Il y avait tant de détail sur cette tenue, que mon regard ne pouvait s'arrêter de l'explorer. Le métal était gravé – par une main de maître très certainement – et çà et là se dessinait des motifs aériens, légers et floraux. Sur sa poitrine reposait une tête de lion sculptée à même le métal ; et l'animal majestueux avait une expression de colère, et ses dents s'illuminaient d'un reflet doré.

De longues et imposantes jambes solidement fixées au sol, que j'avais alors supposée musclées, portaient cette armure à elles seule. Les botes qu'elles revêtaient étaient – à l'opposée de la panoplie complète – anguleux, brutes, droites. Néanmoins, elles aussi, possédaient les mêmes fioritures que le reste de l'équipement, le même style, la même facture.

Mais le détail le plus saisissant, et loin devant tout le reste, fut le casque. À lui seul, il sublimait toute l'armure. Il lui couvrait la tête entière et représentait un visage féminin, hypnotisant, captivant, irrésistible et irréel à la fois.

Des lèvres d'un rouge vermeil, étirées en un discret sourire, pulpeuses et lumineuses. Un nez droit, finement dessiné, remontant entre deux sourcils élancés en deux paires d'ailes. Et deux paires d'yeux, l'une au-dessus de l'autre, fixés sur ma personne, provoquaient en moi d'étranges sensations.

Mes yeux, à moi, ne se fatiguaient pas de contempler ce visage fantastique ; et de part et d'autre de ce dernier, en partant de la base des oreilles, se prolongeait des sortes de cornes aplaties. Cornes qui étaient gravées des plumes, incrustées de minuscules pointillés scintillants.

Je ne savais que faire, ni que dire, face à cette figure impressionnante ; et j'étais si subjuguée, si impressionnée, prise d'une torpeur onirique, qu'il m'avait fallu deux tentatives pour me relever. Et j'eus autant de mal à me dévêtir de casque brisé.

Seulement, et quand enfin, je tenais, tant bien que mal, sur mes deux jambes, la personne en armure sortit de son dos une longue tige d'un noir obsidienne. L'extrémité supérieure de cet étrange bâton se terminait en un cercle de taille moyenne. Piqués d'une curiosité nouvelle, mes yeux se détachèrent pour la première fois de l'armure pour se poser sur cet objet.

J'eus compris son utilité – bien trop tard – une fois ledit bâton en action.

Avec la rapidité de l'éclair et la force du tonnerre, ce mastodonte de cuivre et d'or dirigea cette tige vers mon cou ; et en un claquement de doigts, le cercle s'ouvrit pour se refermer aussitôt entre mes épaules et ma mâchoire.

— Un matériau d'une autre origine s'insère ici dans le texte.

(* ===== verification/Uuid.v ===== *)
(** * Identifiers and resource metadata (provider/conoha.py)

    [uuid.UUID] as the source uses it, the checks of Session and user ids, the
    deterministic request id, the tags attached to every provider resource, and
    their reading back. *)

From S2P Require Import Prelude PyFloat Sha256 PyValue Calendar.

(** ** [uuid.UUID(text)] *)

(** [s.replace(pat, "")]; [skip] counts the characters of a match still to drop. *)
Fixpoint remove_from (pat : string) (skip : nat) (s : string) : string :=
  match s with
  | EmptyString => EmptyString
  | String c s' =>
      match skip with
      | S n => remove_from pat n s'
      | O => if String.prefix pat s then remove_from pat (String.length pat - 1) s'
             else String c (remove_from pat 0 s')
      end
  end.

Definition py_remove (pat s : string) : string := remove_from pat 0 s.

Fixpoint lstrip_chars (f : Ascii.ascii -> bool) (s : string) : string :=
  match s with
  | String c s' => if f c then lstrip_chars f s' else s
  | EmptyString => EmptyString
  end.

Fixpoint rstrip_chars (f : Ascii.ascii -> bool) (s : string) : string :=
  match s with
  | String c s' =>
      let r := rstrip_chars f s' in if str_empty r && f c then EmptyString else String c r
  | EmptyString => EmptyString
  end.

Definition is_brace (c : Ascii.ascii) : bool := Ascii.eqb c "{" || Ascii.eqb c "}".

Definition hex_value (c : Ascii.ascii) : option Z :=
  let n := byte_code c in
  if (48 <=? n) && (n <=? 57) then Some (n - 48)
  else if (97 <=? n) && (n <=? 102) then Some (n - 87)
  else if (65 <=? n) && (n <=? 70) then Some (n - 55) else None.

(** After a digit of [int(text, 16)]: as [digits_value] in base 16. *)
Fixpoint hex_digits_value (acc : Z) (s : string) : option Z :=
  match s with
  | EmptyString => Some acc
  | String c s1 =>
      match hex_value c with
      | Some d => hex_digits_value (16 * acc + d) s1
      | None =>
          match s1 with
          | String c2 s2 =>
              match hex_value c2 with
              | Some d =>
                  if byte_code c =? 95 then hex_digits_value (16 * acc + d) s2 else None
              | None => if py_blank s then Some acc else None
              end
          | EmptyString => if py_blank s then Some acc else None
          end
      end
  end.

Definition first_hex_digit (s : string) : option Z :=
  match s with
  | String c s' => match hex_value c with Some d => hex_digits_value d s' | None => None end
  | EmptyString => None
  end.

(** [int(text, 16)], which also takes a sign and the prefix [0x] (and an underscore
    after it). The callers have removed every minus sign. *)
Definition int_of_hex (s : string) : option Z :=
  let s := py_lstrip s in
  let s := match s with String "+"%char s' => s' | _ => s end in
  match s with
  | String "0"%char (String x s') =>
      if Ascii.eqb (lower_ascii x) "x" then
        match s' with
        | String "_"%char s'' => first_hex_digit s''
        | _ => first_hex_digit s'
        end
      else first_hex_digit s
  | _ => first_hex_digit s
  end.

Definition parse_uuid (text : string) : option Z :=
  let hex := py_remove "uuid:" (py_remove "urn:" text) in
  let hex := py_remove "-" (rstrip_chars is_brace (lstrip_chars is_brace hex)) in
  if Nat.eqb (py_len hex) 32 then int_of_hex hex else None.

(** [str(uuid.UUID(int=n))] *)
Definition uuid_text (n : Z) : string :=
  hex 8 (Z.shiftr n 96) (String "-" (hex 4 (Z.shiftr n 80) (String "-"
    (hex 4 (Z.shiftr n 64) (String "-" (hex 4 (Z.shiftr n 48) (String "-"
      (hex 12 n "")))))))).

(** [.version]; only a UUID of the RFC 4122 variant has one. *)
Definition uuid_version (n : Z) : option Z :=
  if Z.testbit n 63 && negb (Z.testbit n 62) then Some (Z.land (Z.shiftr n 76) 15) else None.

(** [uuid.UUID(text)] is a canonical UUID4. *)
Definition is_uuid4_text (value : string) : bool :=
  match parse_uuid value with
  | Some n => String.eqb (uuid_text n) (py_lower value) &&
              bool_decide (uuid_version n = Some 4)
  | None => false
  end.

(** ** Ids *)
Definition is_safe_session_id (value : string) : bool := is_uuid4_text value.

Definition is_safe_user_id (value : string) : bool :=
  if str_empty value || negb (Nat.leb (py_len value) 128) then false
  else if is_uuid4_text value then true
  else all_hex value.

Example id_examples :
  (is_safe_session_id "6ba7b810-9dad-41d1-80b4-00c04fd430c8",
   is_safe_session_id "6BA7B810-9DAD-41D1-80B4-00C04FD430C8",
   is_safe_session_id "6ba7b810-9dad-11d1-80b4-00c04fd430c8",
   is_safe_session_id "6ba7b8109dad41d180b400c04fd430c8",
   is_safe_session_id "{6ba7b810-9dad-41d1-80b4-00c04fd430c8}",
   is_safe_user_id "cafe01", is_safe_user_id "Cafe01", is_safe_user_id "")
  = (true, true, false, false, false, true, false, false).
Proof. vm_compute. reflexivity. Qed.

(** [value.encode("ascii")]; [UnicodeEncodeError] is a [ValueError]. *)
Definition is_ascii_text (s : string) : bool :=
  forallb (fun c => byte_code c <? 128) (String.list_ascii_of_string s).

Definition request_id_for (scope session_id : string) : result string :=
  raise_if (negb (bool_decide (scope ∈ ["volume"; "server"]))) ValueError ;;
  raise_if (negb (is_ascii_text session_id)) ValueError ;;
  Ok (String.append "irlight-" (String.append scope (String "-"
        (String.substring 0 24 (sha256_hex session_id))))).

(** ** Tags *)
Abbreviation tags := (gmap string string).

Definition ENVIRONMENT_VALUES : list string := ["dev"; "beta"; "prod"].

Record SessionMetadata : Type := Metadata {
  md_session_id : string;
  md_user_id : string;
  md_environment : string;
  md_created_at : float;
  md_delete_after : option float
}.

(** [__post_init__] *)
Definition check_metadata (m : SessionMetadata) : result SessionMetadata :=
  raise_if (negb (is_safe_session_id (md_session_id m))) ValueError ;;
  raise_if (negb (is_safe_user_id (md_user_id m))) ValueError ;;
  raise_if (negb (bool_decide (md_environment m ∈ ENVIRONMENT_VALUES))) ValueError ;;
  Ok m.

Definition as_tags (m : SessionMetadata) : result tags :=
  created ← format_timestamp (md_created_at m);
  let base : tags := list_to_map
    [("irlight-managed", "true"); ("irlight-session-id", md_session_id m);
     ("irlight-user-id", md_user_id m); ("irlight-environment", md_environment m);
     ("irlight-created-at", created)] in
  match md_delete_after m with
  | Some delete_after =>
      text ← format_timestamp delete_after;
      Ok (<["irlight-delete-after" := text]> base)
  | None => Ok base
  end.

(** A time tag, when it is present, not empty and well formed. *)
Definition time_tag (key : string) (t : tags) : option float :=
  match t !! key with
  | Some raw =>
      if str_empty raw then None
      else match parse_timestamp raw with Ok f => Some f | Err _ => None end
  | None => None
  end.

Definition managed_since (t : tags) : option float := time_tag "irlight-created-at" t.
Definition _parse_delete_after (t : tags) : option float := time_tag "irlight-delete-after" t.

Definition is_managed (t : tags) : bool := bool_decide (t !! "irlight-managed" = Some "true").

(** ** Facts *)
Definition id_char (c : Ascii.ascii) : bool := is_hex c || Ascii.eqb c "-".

Lemma hex_chars n z rest :
  forallb id_char (String.list_ascii_of_string (hex n z rest)) =
  forallb id_char (String.list_ascii_of_string rest).
Proof.
  induction n as [|n IH]; [done|]. cbn [hex String.list_ascii_of_string forallb].
  rewrite IH. unfold id_char at 1. by rewrite hex_digit_hex.
Qed.

Lemma hex_length n z rest : String.length (hex n z rest) = (n + String.length rest)%nat.
Proof. induction n as [|n IH]; [done|]. cbn. by rewrite IH. Qed.

Lemma uuid_text_chars n :
  forallb id_char (String.list_ascii_of_string (uuid_text n)) = true /\
  String.length (uuid_text n) = 36%nat.
Proof.
  unfold uuid_text. split.
  - repeat (rewrite hex_chars; cbn [String.list_ascii_of_string forallb];
            try change (id_char "-") with true; cbn [andb]). done.
  - repeat (rewrite hex_length; cbn [String.length]). done.
Qed.

(** What a Session id is allowed to be. An accepted id has exactly 36 bytes, each
    a hexadecimal digit or a hyphen in either case, so no other character can reach
    a resource name or a tag; and it is the text of one UUID of version 4. *)
Theorem safe_session_id_shape value :
  is_safe_session_id value = true ->
  String.length value = 36%nat /\
  forallb (fun c => id_char (lower_ascii c)) (String.list_ascii_of_string value) = true /\
  exists n, parse_uuid value = Some n /\ py_lower value = uuid_text n /\
    uuid_version n = Some 4.
Proof.
  unfold is_safe_session_id, is_uuid4_text. destruct (parse_uuid value) as [n|]; [|done].
  intros H. split_bools.
  match goal with E : String.eqb _ _ = true |- _ => apply String.eqb_eq in E end.
  destruct (uuid_text_chars n) as [Hc Hl].
  destruct (py_lower_forall id_char value) as [Hv Hlen]; [done|done|congruence|].
  split; [congruence|]. split; [exact Hv|]. by exists n.
Qed.

Lemma safe_session_id_shape_witness :
  String.length "6BA7B810-9DAD-41D1-80B4-00C04FD430C8" = 36%nat.
Proof.
  destruct (safe_session_id_shape "6BA7B810-9DAD-41D1-80B4-00C04FD430C8") as [H _].
  - vm_compute. reflexivity.
  - exact H.
Defined.

Definition taggable (epoch : float) : Prop :=
  is_finite epoch = true /\ 0 <= gmtime_seconds epoch <= LAST_SECOND.

Lemma format_taggable epoch :
  taggable epoch -> exists tag, format_timestamp epoch = Ok tag /\ str_empty tag = false /\
    parse_timestamp tag = Ok (of_Z (gmtime_seconds epoch)).
Proof.
  intros [Hf Hn]. pose proof (parse_format_seconds _ Hn) as Hp.
  exists (format_seconds (gmtime_seconds epoch)). split; [by destruct epoch|].
  split; [|exact Hp]. by destruct (format_seconds _).
Qed.

(** The metadata of a resource is recovered from its tags: the resource is
    recognised as managed, its Session, user and environment are read back exactly,
    and its creation and deletion times to the second. *)
Theorem metadata_tags_roundtrip m :
  taggable (md_created_at m) ->
  (forall f, md_delete_after m = Some f -> taggable f) ->
  exists t, as_tags m = Ok t /\ is_managed t = true /\
    t !! "irlight-session-id" = Some (md_session_id m) /\
    t !! "irlight-user-id" = Some (md_user_id m) /\
    t !! "irlight-environment" = Some (md_environment m) /\
    managed_since t = Some (of_Z (gmtime_seconds (md_created_at m))) /\
    _parse_delete_after t = of_Z ∘ gmtime_seconds <$> md_delete_after m.
Proof.
  intros Hc Hd. unfold as_tags. destruct (format_taggable _ Hc) as (c & -> & Hce & Hcp).
  destruct (md_delete_after m) as [f|].
  - destruct (format_taggable f (Hd f eq_refl)) as (d & -> & Hde & Hdp). cbn.
    eexists. split; [done|]. unfold is_managed, managed_since, _parse_delete_after, time_tag.
    dict_lookup. rewrite Hce, Hcp, Hde, Hdp. done.
  - cbn. eexists. split; [done|]. unfold is_managed, managed_since, _parse_delete_after, time_tag.
    dict_lookup. rewrite Hce, Hcp. done.
Qed.

Definition demo_metadata : SessionMetadata :=
  Metadata "6ba7b810-9dad-41d1-80b4-00c04fd430c8" "cafe01" "prod" (fratio 3544481047 2)
    (Some (of_Z 1772250000)).

Lemma metadata_tags_roundtrip_witness :
  exists t, as_tags demo_metadata = Ok t /\ managed_since t = Some (of_Z 1772240523).
Proof.
  destruct (metadata_tags_roundtrip demo_metadata) as (t & H1 & _ & _ & _ & _ & H2 & _).
  - vm_compute. repeat split; discriminate.
  - intros f [= <-]. vm_compute. repeat split; discriminate.
  - exists t. split; [exact H1|]. rewrite H2. vm_compute. reflexivity.
Defined.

Mes mains avaient saisi cette arme par réflexe et déjà une douce pression me comprimait le cou. Je pouvais entendre tout autour de moi des murmures et des étonnements ; et je savais que je ne pouvais rien tenter face à cette montagne d'armure, qui de ses mains fermement accrochées à son arme, me tenait en laisse tel un vulgaire animal.

– Que... qu'est-ce que vous me voulez ? balbutiai-je, mes mains toujours cramponnées au bâton.

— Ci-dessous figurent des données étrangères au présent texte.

(* ===== verification/Provider.v ===== *)
(** * The cloud provider (provider/conoha.py, provider/fake_provider.py)

    [Provider] is the protocol the workflow and the reaper use
    ([session_workflow.Provider]); [ProviderLaws] is what they rely on: listing
    changes nothing, a creation adds at most the resource it names, and a deletion
    removes at most the one it names. A deletion that returns has been accepted: the
    resource may be gone by then, or it may still be there for a while and be on the
    provider's list of deletions ([provider_client.py] only sends the request). A
    resource that is gone before the next question to the provider counts as gone
    when the deletion returned. Nothing is said of how far a call that raises has
    got: a deletion may have been accepted or not, a creation may have left its
    resource behind. [FakeProvider], the in-memory twin, is an instance, and
    its file format ([FileFakeProvider]) is at the end. *)

From S2P Require Import Prelude PyFloat PyValue Json Effects Calendar Uuid.

(** ** Resources *)
Record ProviderVolume : Type := Volume {
  volume_id : string;
  volume_name : string;
  volume_size_gb : Z;
  volume_status : string;
  volume_tags : tags
}.

Record ProviderServer : Type := Server {
  server_id : string;
  server_name : string;
  server_status : string;
  server_public_ipv4 : option string;
  server_tags : tags
}.

(** [kind] is ["volume"] or ["server"]. The [details] are not read by the code. *)
Record ManagedResource : Type := Managed {
  res_kind : string;
  res_provider_id : string;
  res_session_id : option string;
  res_user_id : option string;
  res_created_at : option float;
  res_delete_after : option float
}.

Definition managed_of (kind id : string) (t : tags) : ManagedResource :=
  Managed kind id (t !! "irlight-session-id") (t !! "irlight-user-id")
    (managed_since t) (_parse_delete_after t).

Definition managed_volume (v : ProviderVolume) : ManagedResource :=
  managed_of "volume" (volume_id v) (volume_tags v).
Definition managed_server (s : ProviderServer) : ManagedResource :=
  managed_of "server" (server_id s) (server_tags s).

(** ** The protocol *)
Class Provider (P : Type) := {
  list_volumes : M P (list ProviderVolume);
  list_servers : M P (list ProviderServer);
  create_volume : string -> Z -> tags -> M P ProviderVolume;
  create_server : string -> string -> string -> string -> tags -> M P ProviderServer;
  delete_volume : string -> M P unit;
  delete_server : string -> M P unit;
  list_managed_resources : M P (list ManagedResource);
  (* the resources that exist and the deletions that were accepted, for the laws only *)
  volumes_of : P -> list ProviderVolume;
  servers_of : P -> list ProviderServer;
  deleting : P -> list (string * string)
}.

Section inventory.
Context {P : Type} `{Provider P}.

Definition inventory (p : P) : list ManagedResource :=
  (managed_volume <$> List.filter (fun v => is_managed (volume_tags v)) (volumes_of p)) ++
  (managed_server <$> List.filter (fun s => is_managed (server_tags s)) (servers_of p)).

Definition same_cloud (p p' : P) : Prop :=
  volumes_of p' = volumes_of p /\ servers_of p' = servers_of p /\ deleting p' = deleting p.

(** At most the deletion of this resource was accepted. *)
Definition accepts (kind id : string) (p p' : P) : Prop :=
  deleting p' = deleting p \/ deleting p' = (kind, id) :: deleting p.

(** Nothing but deletions from [p] to [p']. *)
Definition shrinks (p p' : P) : Prop :=
  (forall v, v ∈ volumes_of p' -> v ∈ volumes_of p) /\
  (forall s, s ∈ servers_of p' -> s ∈ servers_of p).

#[export] Instance shrinks_preorder : PreOrder shrinks.
Proof. split; [by split|]. intros ??? [? ?] [? ?]. split; auto. Qed.

(** What a call has left in place: everything but volumes and servers of these
    ids. *)
Definition spares (volumes servers : list string) (p p' : P) : Prop :=
  (forall v, v ∈ volumes_of p -> volume_id v ∉ volumes -> v ∈ volumes_of p') /\
  (forall s, s ∈ servers_of p -> server_id s ∉ servers -> s ∈ servers_of p').
End inventory.

Class ProviderLaws (P : Type) `{Provider P} : Prop := {
  list_volumes_law p : same_cloud p (list_volumes p).2 /\
    forall l, (list_volumes p).1 = Ok l -> l = volumes_of p;
  list_servers_law p : same_cloud p (list_servers p).2 /\
    forall l, (list_servers p).1 = Ok l -> l = servers_of p;
  list_managed_law p : same_cloud p (list_managed_resources p).2 /\
    forall l, (list_managed_resources p).1 = Ok l -> l = inventory p;
  create_volume_law name size t p :
    let p' := (create_volume name size t p).2 in
    servers_of p' = servers_of p /\ deleting p' = deleting p /\
    match (create_volume name size t p).1 with
    | Ok v => volume_name v = name /\ volume_tags v = t /\ spares [volume_id v] [] p p' /\
        v ∈ volumes_of p' /\ forall x, x ∈ volumes_of p' -> x ∈ volumes_of p \/ x = v
    | Err _ =>
        forall v, v ∈ volumes_of p' -> v ∈ volumes_of p \/ volume_tags v = t
    end;
  create_server_law name image flavor volume t p :
    let p' := (create_server name image flavor volume t p).2 in
    volumes_of p' = volumes_of p /\ deleting p' = deleting p /\
    match (create_server name image flavor volume t p).1 with
    | Ok s => server_name s = name /\ server_tags s = t /\ spares [] [server_id s] p p' /\
        s ∈ servers_of p' /\ forall x, x ∈ servers_of p' -> x ∈ servers_of p \/ x = s
    | Err _ =>
        forall s, s ∈ servers_of p' -> s ∈ servers_of p \/ server_tags s = t
    end;
  delete_volume_law id p :
    let p' := (delete_volume id p).2 in
    shrinks p p' /\ spares [id] [] p p' /\ accepts "volume" id p p' /\
    ((delete_volume id p).1 = Ok tt ->
     forall v, v ∈ volumes_of p' -> volume_id v = id -> ("volume", id) ∈ deleting p');
  delete_server_law id p :
    let p' := (delete_server id p).2 in
    shrinks p p' /\ spares [] [id] p p' /\ accepts "server" id p p' /\
    ((delete_server id p).1 = Ok tt ->
     forall s, s ∈ servers_of p' -> server_id s = id -> ("server", id) ∈ deleting p')
}.

(** ** The in-memory twin

    Python's dictionaries keep the order of insertion; [volumes] and [servers] are
    keyed by the id of their records. [fresh] and [used] are the oracle of
    [uuid.uuid4()]. *)
Record FakeProvider : Type := Fake {
  volumes : list ProviderVolume;
  servers : list ProviderServer;
  server_volume_links : gmap string string;
  fresh : nat -> string;
  used : nat
}.

Definition has_volume (id : string) (p : FakeProvider) : bool :=
  existsb (fun v => String.eqb (volume_id v) id) (volumes p).
Definition has_server (id : string) (p : FakeProvider) : bool :=
  existsb (fun s => String.eqb (server_id s) id) (servers p).

(** [d[key(x)] = x]: in place when the key is there, else at the end. *)
Definition keyed_set {A} (key : A -> string) (x : A) (l : list A) : list A :=
  if existsb (fun y => String.eqb (key y) (key x)) l
  then (fun y => if String.eqb (key y) (key x) then x else y) <$> l
  else l ++ [x].

(** [del d[k]] *)
Definition keyed_del {A} (key : A -> string) (k : string) (l : list A) : list A :=
  List.filter (fun y => negb (String.eqb (key y) k)) l.

Definition get_fake : M FakeProvider FakeProvider := fun p => (Ok p, p).
Definition put_fake (p : FakeProvider) : M FakeProvider unit := fun _ => (Ok tt, p).
Definition fresh_id : M FakeProvider string := fun p =>
  (Ok (fresh p (used p)), Fake (volumes p) (servers p) (server_volume_links p) (fresh p) (S (used p))).

Definition fake_get_volume (id : string) : M FakeProvider ProviderVolume :=
  p ← get_fake;
  match List.find (fun v => String.eqb (volume_id v) id) (volumes p) with
  | Some v => mret v
  | None => raise KeyError
  end.

Definition fake_get_server (id : string) : M FakeProvider ProviderServer :=
  p ← get_fake;
  match List.find (fun s => String.eqb (server_id s) id) (servers p) with
  | Some s => mret s
  | None => raise KeyError
  end.

Definition fake_create_volume (name : string) (size_gb : Z) (metadata : tags)
    : M FakeProvider ProviderVolume :=
  id ← fresh_id;
  p ← get_fake;
  let volume := Volume id name size_gb "available" metadata in
  put_fake (Fake (keyed_set volume_id volume (volumes p)) (servers p)
              (server_volume_links p) (fresh p) (used p)) ;;
  mret volume.

Definition fake_delete_volume (id : string) : M FakeProvider unit :=
  p ← get_fake;
  guard_err (negb (has_volume id p)) KeyError ;;
  guard_err (bool_decide (server_volume_links p !! id <> None)) RuntimeError ;;
  put_fake (Fake (keyed_del volume_id id (volumes p)) (servers p)
              (server_volume_links p) (fresh p) (used p)).

Definition fake_create_server (name image_ref flavor_ref volume_id_ : string) (metadata : tags)
    : M FakeProvider ProviderServer :=
  p ← get_fake;
  guard_err (negb (has_volume volume_id_ p)) KeyError ;;
  id ← fresh_id;
  p ← get_fake;
  let server := Server id name "ACTIVE" (Some "198.51.100.7") metadata in
  put_fake (Fake (volumes p) (keyed_set server_id server (servers p))
              (<[volume_id_ := id]> (server_volume_links p)) (fresh p) (used p)) ;;
  mret server.

Definition fake_delete_server (id : string) : M FakeProvider unit :=
  p ← get_fake;
  guard_err (negb (has_server id p)) KeyError ;;
  put_fake (Fake (volumes p) (keyed_del server_id id (servers p))
              (filter (fun q : string * string => q.2 <> id) (server_volume_links p))
              (fresh p) (used p)).

Definition fake_list_managed_resources : M FakeProvider (list ManagedResource) :=
  p ← get_fake;
  mret ((managed_volume <$> List.filter (fun v => is_managed (volume_tags v)) (volumes p)) ++
        (managed_server <$> List.filter (fun s => is_managed (server_tags s)) (servers p))).

#[export] Instance fake_provider : Provider FakeProvider := {|
  list_volumes := p ← get_fake; mret (volumes p);
  list_servers := p ← get_fake; mret (servers p);
  create_volume := fake_create_volume;
  create_server := fake_create_server;
  delete_volume := fake_delete_volume;
  delete_server := fake_delete_server;
  list_managed_resources := fake_list_managed_resources;
  volumes_of := volumes;
  servers_of := servers;
  deleting _ := []
|}.

(** ** The twin keeps the laws *)
Section keyed.
Context {A : Type} (key : A -> string).

Lemma elem_of_keyed_del k l x : x ∈ keyed_del key k l <-> x ∈ l /\ key x <> k.
Proof.
  unfold keyed_del. rewrite !list_elem_of_In, filter_In, negb_true_iff, String.eqb_neq. done.
Qed.

Lemma not_in_singleton (k k' : string) : k ∉ [k'] -> k <> k'.
Proof. intros H ->. apply H. by left. Qed.

Lemma keyed_set_new x l : x ∈ keyed_set key x l.
Proof.
  unfold keyed_set. destruct (existsb _ l) eqn:E; [|apply elem_of_app; right; by left].
  apply existsb_exists in E as (y & Hy & Hk). apply list_elem_of_fmap.
  exists y. rewrite Hk. split; [done|by apply list_elem_of_In].
Qed.

Lemma keyed_set_old x y l : y ∈ l -> key y <> key x -> y ∈ keyed_set key x l.
Proof.
  intros Hy Hk. unfold keyed_set. destruct (existsb _ l); [|apply elem_of_app; by left].
  apply list_elem_of_fmap. exists y. apply String.eqb_neq in Hk. by rewrite Hk.
Qed.

Lemma keyed_set_only x y l : y ∈ keyed_set key x l -> y ∈ l \/ y = x.
Proof.
  unfold keyed_set. destruct (existsb _ l).
  2: { rewrite elem_of_app, list_elem_of_singleton. tauto. }
  rewrite list_elem_of_fmap. intros (z & -> & Hz). destruct (String.eqb _ _); auto.
Qed.
End keyed.

#[export] Instance fake_laws : ProviderLaws FakeProvider.
Proof.
  split; try (intros p; split; [done|by intros l [= <-]]).
  - intros name size t p. cbn. do 4 (split; [done|]).
    split; [|split; [apply keyed_set_new|intros x; apply keyed_set_only]].
    split; [|done]. intros v Hv Hk. apply keyed_set_old; [done|by apply not_in_singleton].
  - intros name image flavor volume t p. cbn. unfold fake_create_server, mbind, M_bind, get_fake.
    destruct (has_volume volume p); cbn; [|do 2 (split; [done|]); by left].
    do 4 (split; [done|]).
    split; [|split; [apply keyed_set_new|intros x; apply keyed_set_only]].
    split; [done|]. intros v Hv Hk. apply keyed_set_old; [done|by apply not_in_singleton].
  - intros id p. cbn. unfold fake_delete_volume, mbind, M_bind, get_fake.
    destruct (has_volume id p); cbn; [|repeat split; try done; by left].
    destruct (bool_decide _); cbn; [repeat split; try done; by left|].
    repeat split; try done; try (by left); cbn in *; intros;
      rewrite ?elem_of_keyed_del, ?list_elem_of_singleton in *; naive_solver.
  - intros id p. cbn. unfold fake_delete_server, mbind, M_bind, get_fake.
    destruct (has_server id p); cbn; [|repeat split; try done; by left].
    repeat split; try done; try (by left); cbn in *; intros;
      rewrite ?elem_of_keyed_del, ?list_elem_of_singleton in *; naive_solver.
Qed.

– Qui es-tu ? D'où viens-tu ? me demanda l'armure, penchant sa tête légèrement sur le côté.

C'était bel et bien une voix de femme qui raisonnait de l'autre côté de ce casque. Une voix aux sonorités exotiques, d'un accent que je ne connaissais pas ; elle était aérienne, chantante, légère et rassurante, mais non moins étrange. L'écho que produisait sa voix sur le métal hérissa mes poils, et une myriade de frissons parcoururent ma peau.

– Andréa ! répliquai-je.

– D'où viens-tu ? demanda-t-elle de nouveau, me tirant un peu plus vers elle.

– De... de... France ! J'étais sur un bateau, avec d'autres personnes, on était quatre, oui voilà quatre, il y avait le trou bleu, près des Caraïbes, notre équipement de plongée qui était enfin, on voulait absolument le voir, j'y ai plongé, et il y a eu l'accident, puis je me suis évanouie et... et...

Je m'étais arrêtée, me rendant compte que je venais de vomir mes souvenirs dans un flot de phrases discontinues et confus. Allaient-ils, tous autant qu'ils étaient, me prendre pour une folle ?

– Et vous ? repris-je, qui vous êtes ? Où je suis ?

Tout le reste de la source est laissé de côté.